▶ _Problem to work on_: Using the records that follow, copy every line containing the word "exact".
Input material Block Start
(** A record whose date text does not parse, next to a record of day 0. *)
Definition mixedStore : Storage :=
  {| users := [];
     attendanceRecords :=
       [ BadDates.badAttendance; Lateness.presentAt 0 (Lateness.clock 9 30 0) ];
     currentAttendanceId := 3 |}.

Lemma attendance_by_date_witness :
  In (Lateness.presentAt 0 (Lateness.clock 9 30 0))
     (getAttendanceByDate 0 mixedStore (ValidDate 1000))
  /\ (exists ms', Attendance.date (Lateness.presentAt 0 (Lateness.clock 9 30 0))
                  = Some (ValidDate ms')
                  /\ civil (dayNumber 0 ms') = civil (dayNumber 0 1000))
  /\ getAttendanceByDate 0 mixedStore InvalidDate = [BadDates.badAttendance].
Proof.
  assert (H : In (Lateness.presentAt 0 (Lateness.clock 9 30 0))
                 (getAttendanceByDate 0 mixedStore (ValidDate 1000)))
    by (now left).
  split; [exact H |].
  split; [exact (proj1 (proj2 (attendance_by_date 0 mixedStore)) 1000 _ H) |].
  reflexivity.
Defined.

End ByDate.

(** ** Worked reports *)

Module Worked.
Import Js DateFns.
Open Scope Z_scope.

(** User 4 has a request inside the range, user 5 one outside. *)
Definition leaveStore : LeaveServer.Storage :=
  {| LeaveServer.users :=
       [ {| User.id := 4; User.firstName := "Mira"; User.lastName := "Das";
            User.position := None; User.departmentId := Some 2;
            User.salary := None |};
         {| User.id := 5; User.firstName := "Ravi"; User.lastName := "Iyer";
            User.position := None; User.departmentId := Some 2;
            User.salary := None |} ];
     LeaveServer.leaveRequests :=
       [ {| LeaveRequest.id := 1; LeaveRequest.userId := 4;
            LeaveRequest.type := LeaveType.annual;
            LeaveRequest.startDate := ValidDate (2 * msPerDay);
            LeaveRequest.endDate := ValidDate (3 * msPerDay);
            LeaveRequest.status := Some approved |};
         {| LeaveRequest.id := 2; LeaveRequest.userId := 5;
            LeaveRequest.type := LeaveType.sick;
            LeaveRequest.startDate := ValidDate (40 * msPerDay);
            LeaveRequest.endDate := ValidDate (41 * msPerDay);
            LeaveRequest.status := Some pending |} ];
     LeaveServer.notifications := [];
     LeaveServer.currentNotificationId := 1 |}.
Input material Block End
▶ _Solution to this task_:
  split; [exact H |].
  split; [exact (proj1 (proj2 (attendance_by_date 0 mixedStore)) 1000 _ H) |].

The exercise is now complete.